WORK INSTRUCTIONS: Copy word for word the lines from the start of the records through the line that contains "for_each supersede_planner queued ;;", both included.

EXCERPTED RECORDS:
Definition accept_phase (actor : Actor) (i : uid) (expected : Z) (note : string) (evidence : list ObjectRef)
    (given : option RunPhase) : M run :=
  refuse (bool_decide (evidence = []) || negb (at_most 32 evidence)
          || negb (forallb object_ref_valid evidence) || negb (opt_valid run_phase_valid given)) "invalid_arguments" 422 ;;
  refuse (blank note) "decision_required" 422 ;;
  '(r, p) ← open_run actor i expected;
  refuse (negb (is_objective r) || negb (bool_decide (r_status r = RunActive)) || present (r_pending_phase r))
         "phase_not_active" 409 ;;
  current ← accepting_session actor i;
  for_each (check_evidence p) evidence ;;
  busy ← any (other_work i current);
  refuse busy "phase_work_active" 409 ;;
  next ← following_phase r p given;
  o ← lift (match r_objective_id r with Some o => Ok o | None => Err (DomainError "invalid_identifier" 422) end);
  doc ← (get o : M document);
  row ← change i (Some (r_revision r)) (fun q =>
    q <| r_phase_history := r_phase_history r ++ [{| pa_phase := r_phase r; pa_objective_commit := d_source_commit_oid doc;
                              pa_accepted_by := actor_id actor; pa_note := note; pa_evidence := evidence |}] |>
      <| r_pending_phase := Some {| pp_next := next; pp_owner_session := current |} |>
      <| r_status := if r_auto_advance r then RunActive else RunPaused |>
      <| r_status_note := Some "Phase accepted; waiting for current session and deliveries to settle"%string |>);
  queued ← select (fun a => bool_decide (a_recurrence_key a = Some (next_key i)) && bool_decide (a_status a = Pending));
  for_each supersede_planner queued ;;
  _ ← emit (Some (actor_id actor)) (Some p) (run_subject row) ["phase_history"; "pending_phase"] None None (Some note);
  mret row.

(** [try: m except DomainError: return]. *)
Definition attempt (m : M unit) : M bool := fun d =>
  match m d with
  | Ok (_, d') => Ok (true, d')
  | Err (DomainError _ _) => Ok (false, d)
  | Err e => Err e
  end.

Definition run_busy (d : DB) (run : uid) (x : execution) : bool :=
  match tb_assignment d !! x_assignment_id x with
  | Some a => bool_decide (a_run_id a = run) && execution_busy d x
  | None => false
  end.

(** Unfinished sessions, processes or deliveries of the run. *)
Definition unsettled_run (d : DB) (run : uid) : bool :=
  existsb (fun a => bool_decide (a_run_id a = run) && live_assignment a) (map snd (map_to_list (tb_assignment d)))
  || existsb (run_busy d run) (map snd (map_to_list (tb_execution d)))
  || existsb (fun a => bool_decide (a_run_id a = run) && pending_deliveries d (a_id a)) (map snd (map_to_list (tb_assignment d))).

Definition advance (r : run) (now : instant) : M unit :=
  d ← ask id;
  if unsettled_run d (r_id r) then mret tt
  else
    pending ← lift (match r_pending_phase r with Some q => Ok q | None => Err (RuntimeFailure "pending_phase") end);
    match pp_next pending with
    | None =>
        root ← (get (r_mission_id r) : M mission);
        allowed ← attempt (ensure_closure_allowed root false);
        if negb allowed then mret tt
        else
          last ← lift (match last (r_phase_history r) with Some h => Ok h | None => Err (RuntimeFailure "index") end);
          _ ← change (m_id root) None (close_mission now (pa_note last));
          _ ← change (r_id r) None (fun q => q <| r_pending_phase := None |> <| r_status := RunDraining |>
                <| r_status_note := Some "Requested phases accepted; settling objective"%string |>);
          mret tt
    | Some next =>
        row ← change (r_id r) None (fun q => q <| r_phase := next |> <| r_pending_phase := None |>
                <| r_adopted_roadmap_snapshot_id := match next with Formalization b _ => b | _ => None end |>
                <| r_status_note := Some "Accepted next phase; planner owns the next bounded decision"%string |>);
        rules ← select (fun au => bool_decide (au_run_id au = r_id r) && bool_decide (au_name au = PLANNER));
        rule ← lift (match rules with [au] => Ok au | _ => Err (RuntimeFailure "planner") end);
        observed ← frontier digest hashtext array_text row;
        au ← change (au_id rule) None (fun au => au <| au_enabled := true |> <| au_pause_reason := None |>
               <| au_no_progress_count := 0 |> <| au_not_before := None |> <| au_frontier_hash := Some observed |>);
        _ ← ensure_successor template row au;
        mret tt
    end.

(** ** Reconciling planners *)

Definition planner_rule (d : DB) (au : automation) : bool :=
  bool_decide (au_name au = PLANNER)
  && match tb_run d !! au_run_id au with
     | Some r => is_objective r && bool_decide (r_status r = RunActive)
     | None => false
     end.

(** A changed frontier wakes an idle planner. *)
Definition wake_planner (r : run) (rule : automation) : M automation :=
  observed ← frontier digest hashtext array_text r;
  if negb (bool_decide (au_frontier_hash rule = Some observed)) && negb (manual_pause rule) then
    au ← change (au_id rule) None (fun au => au <| au_frontier_hash := Some observed |> <| au_no_progress_count := 0 |>
           <| au_enabled := true |> <| au_pause_reason := None |> <| au_not_before := None |>);
    update_where (fun a => bool_decide (a_recurrence_key a = Some (next_key (r_id r))) && bool_decide (a_status a = Pending))
                 (fun a => a <| a_pause_reason := None |> <| a_not_before := None |>) ;;
    mret au
  else mret rule.

Fixpoint reconcile_planners (now : instant) (rules : list automation) : M Z :=
  match rules with
  | [] => mret 0
  | rule :: rest =>
      r ← (get (au_run_id rule) : M run);
      n ← (if present (r_pending_phase r) then advance r now ;; mret 0
           else au ← wake_planner r rule;
                next ← ensure_successor template r au;
                mret (if present next then 1 else 0));
      m ← reconcile_planners now rest;
      mret (n + m)
  end.

Definition reconcile (now : instant) : M Z :=
  d ← ask id;
  rules ← select (planner_rule d);
  reconcile_planners now rules.

(** ** Requests for maintenance *)

Definition maintenance_key (run : uid) (note : string) (evidence : list ObjectRef) : string :=
  ("maintenance:" +:+ uuid_str run +:+ ":" +:+ String.substring 0 32 (request_digest note evidence))%string.

Definition newest_assignment (a b : assignment) : bool := a_created_at b <=? a_created_at a.

Definition maintenance_session (r : run) : AssignmentCreate :=
  {| ac_run_id := r_id r; ac_mission_id := r_mission_id r; ac_parent_id := None; ac_reviewer_descriptor_id := None;
     ac_role := Maintainer; ac_category := Some "maintenance"%string; ac_functions := []; ac_instructions := None;
     ac_harness_id := None; ac_model_options := no_options; ac_not_before := None; ac_expires_at := None;
     ac_start_condition := None |}.

Definition request_maintenance (actor : Actor) (i : uid) (expected : Z) (note : string) (evidence : list ObjectRef)
    : M assignment :=
  refuse (bool_decide (evidence = []) || negb (at_most 32 evidence)
          || negb (forallb object_ref_valid evidence)) "invalid_arguments" 422 ;;
  refuse (blank note) "decision_required" 422 ;;
  r ← (get i : M run);
  p ← scoped Krun i;
  require_project actor p WorkerGrant ;;
  refuse (negb (r_revision r =? expected)) "revision_conflict" 409 ;;
  refuse (negb (is_objective r) || negb (bool_decide (r_status r = RunActive)) || present (r_pending_phase r))
         "objective_not_active" 409 ;;
  _ ← accepting_session actor i;
  for_each (check_evidence p) evidence ;;
  let key := maintenance_key i note evidence in
  existing ← ask (fun d => first_by newest_assignment (stored_rows (fun a => bool_decide (a_recurrence_key a = Some key)) d));
  match existing with
  | Some a => mret a
  | None =>
      data ← parse_assignment (maintenance_session r);
      _ ← validate_enqueue r data;
      m ← child_mission template r "Decide a maintenance request" note [template "objective/maintenance-acceptance" []];
      system ← system_actor;
      row ← create_assignment system (data <| ac_mission_id := m_id m |>
              <| ac_instructions := Some (template "objective/maintenance-request"
                   [("note"%string, note); ("evidence"%string, evidence_json evidence)]) |>) None true false;
      change_assignment (a_id row) None (fun a => a <| a_recurrence_key := Some key |>)
  end.
End phases.

(** ** Phases in the requested order *)

Definition accepted_kinds (r : run) : list phase_kind := map (fun h => phase_kind_of (pa_phase h)) (r_phase_history r).

(** The requested phases are distinct, the accepted phases are the first of them, and the
    pending or the current phase is the next one. *)
Definition phases_ok (r : run) : Prop :=
  NoDup (r_requested_phases r) /\
  accepted_kinds r `prefix_of` r_requested_phases r /\
  match r_pending_phase r with
  | Some q => phase_kind_of <$> pp_next q = r_requested_phases r !! List.length (r_phase_history r)
  | None => r_status r = RunActive \/ r_status r = RunPaused ->
            (accepted_kinds r ++ [phase_kind_of (r_phase r)]) `prefix_of` r_requested_phases r
  end.

Definition objectives_ok (d : DB) : Prop :=
  forall i r, tb_run d !! i = Some r -> r_id r = i /\ (is_objective r = true -> phases_ok r).

Lemma prefix_snoc {A} (l k : list A) x : l `prefix_of` k -> k !! List.length l = Some x -> (l ++ [x]) `prefix_of` k.
Proof.
  intros [k' ->] Hx. rewrite lookup_app_r, Nat.sub_diag in Hx by done. destruct k' as [|y k']; [done|].
  injection Hx as ->. exists k'. by rewrite <- app_assoc.
Qed.

Lemma objectives_ok_insert d i r m :
  objectives_ok d -> m = <[i := r]> (tb_run d) -> r_id r = i -> (is_objective r = true -> phases_ok r) ->
  forall j q, m !! j = Some q -> r_id q = j /\ (is_objective q = true -> phases_ok q).
Proof. intros Hd -> Hi Hr j q [[<- <-]|[_ Hq]]%lookup_insert_Some; [done|by apply Hd]. Qed.

Lemma keeps_accepting_session R `{!PreOrder R} actor i : Keeps R (accepting_session actor i).
Proof. unfold accepting_session. frame. Qed.
#[export] Hint Resolve keeps_accepting_session : frame.

Lemma keeps_require_baseline R `{!PreOrder R} b : Keeps R (require_baseline b).
Proof. unfold require_baseline. frame. Qed.
#[export] Hint Resolve keeps_require_baseline : frame.

Lemma keeps_check_phase R `{!PreOrder R} r p g : Keeps R (check_phase r p g).
Proof. unfold check_phase. frame. Qed.
#[export] Hint Resolve keeps_check_phase : frame.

EXERCISE OUTPUT:
Definition accept_phase (actor : Actor) (i : uid) (expected : Z) (note : string) (evidence : list ObjectRef)
    (given : option RunPhase) : M run :=
  refuse (bool_decide (evidence = []) || negb (at_most 32 evidence)
          || negb (forallb object_ref_valid evidence) || negb (opt_valid run_phase_valid given)) "invalid_arguments" 422 ;;
  refuse (blank note) "decision_required" 422 ;;
  '(r, p) ← open_run actor i expected;
  refuse (negb (is_objective r) || negb (bool_decide (r_status r = RunActive)) || present (r_pending_phase r))
         "phase_not_active" 409 ;;
  current ← accepting_session actor i;
  for_each (check_evidence p) evidence ;;
  busy ← any (other_work i current);
  refuse busy "phase_work_active" 409 ;;
  next ← following_phase r p given;
  o ← lift (match r_objective_id r with Some o => Ok o | None => Err (DomainError "invalid_identifier" 422) end);
  doc ← (get o : M document);
  row ← change i (Some (r_revision r)) (fun q =>
    q <| r_phase_history := r_phase_history r ++ [{| pa_phase := r_phase r; pa_objective_commit := d_source_commit_oid doc;
                              pa_accepted_by := actor_id actor; pa_note := note; pa_evidence := evidence |}] |>
      <| r_pending_phase := Some {| pp_next := next; pp_owner_session := current |} |>
      <| r_status := if r_auto_advance r then RunActive else RunPaused |>
      <| r_status_note := Some "Phase accepted; waiting for current session and deliveries to settle"%string |>);
  queued ← select (fun a => bool_decide (a_recurrence_key a = Some (next_key i)) && bool_decide (a_status a = Pending));
  for_each supersede_planner queued ;;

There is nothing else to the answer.